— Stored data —
◇ ◇ ◇
(** * The trading orchestration engine of the CSGO2 trading bot

    A shallow embedding of the Go services that hold the order lifecycle,
    the inventory lock, the price store, the market analyzer, the arbitrage
    strategy and the websocket broadcast hub, with the properties of their
    design document stated and settled against the code.
    The last part of the file, [Further properties of the code], covers
    what the design document leaves out: the other indicators of the market
    analyzer, the strategy lifecycle, the trade executor, the latest-price
    and trend queries, the two middlewares and the loop of the hub.  Where
    two requests can be served at the same time on state without a lock,
    the code is also modelled statement by statement, and the runs in which
    the statements of two requests alternate are followed.

    Conventions of the embedding.
    - A Go [float64] is Rocq's primitive binary64 [float]: the arithmetic and
      the comparisons are the IEEE 754 ones the Go code runs.
    - A Go [uint] key is an [N], a Go [int] a [Z], a [time.Time] a [Z]
      (an instant on some clock), a Go [string] a [string].
    - A GORM table is the list of its rows in insertion order.  The store is
      total: a query or a write on the in-memory tables never fails, so the
      error branches of the source that only a database failure reaches are
      not reachable here; each is marked where it occurs.
    - A Go map is ranged over in an unspecified order: a function that ranges
      over a map takes the list of its entries in the order of that
      iteration, and the theorems quantify over every such order. *)

From Stdlib Require Import ZArith List Floats Bool Lia Permutation Ascii.
From stdpp Require Import gmap strings list pretty.

Local Open Scope string_scope.
Local Open Scope list_scope.

(** ** float64 *)

Module Float64.

(** Go's conversion [float64(n)] of an integer: the nearest binary64,
    ties to even. *)
Definition of_int (z : Z) : float :=
  SF2Prim (binary_normalize prec emax z 0 false).

(** The literals of the source that are not binary64 values, as the
    nearest binary64 the Go compiler picks for them. *)
Definition c_0_025 : float := 0x1.999999999999ap-6%float.
Definition c_0_1 : float := 0x1.999999999999ap-4%float.

(** Go's [a > b] and [a >= b] on floats. *)
Definition gtb (a b : float) : bool := PrimFloat.ltb b a.
Definition geb (a b : float) : bool := PrimFloat.leb b a.

End Float64.

(** ** Market analyzer: csgo2-trading-bot/backend/services/market/market_service.go *)

Module Market.

Local Open Scope float_scope.

(** The running sum [sum := 0.0; for _, p := range prices { sum += p }]. *)
Definition sum (prices : list float) : float :=
  fold_left (fun s p => s + p) prices 0.

Definition calculateAverage (prices : list float) : float :=
  match prices with
  | [] => 0
  | _ => sum prices / Float64.of_int (Z.of_nat (length prices))
  end.

Definition calculateStdDev (prices : list float) : float :=
  match prices with
  | [] => 0
  | _ =>
      let avg := calculateAverage prices in
      let sum := fold_left (fun s p => s + (p - avg) * (p - avg)) prices 0 in
      sum / Float64.of_int (Z.of_nat (length prices))
  end.

(** [returns[i-1] = (prices[i] - prices[i-1]) / prices[i-1]] for
    [1 <= i < len(prices)]. *)
Fixpoint returns (prices : list float) : list float :=
  match prices with
  | prev :: (cur :: _) as rest => (cur - prev) / prev :: returns rest
  | _ => []
  end.

Definition calculateVolatility (prices : list float) : float :=
  if (length prices <? 2)%nat then 0
  else calculateStdDev (returns prices).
◇ ◇ ◇
— INSTRUCTIONS FOR THE TASK —
Of the lines above, output exactly those from the line bearing "(an instant on" through the line bearing "not reachable here;", inclusive.

— SOLVED EXERCISE —
      (an instant on some clock), a Go [string] a [string].
    - A GORM table is the list of its rows in insertion order.  The store is
      total: a query or a write on the in-memory tables never fails, so the
      error branches of the source that only a database failure reaches are
      not reachable here; each is marked where it occurs.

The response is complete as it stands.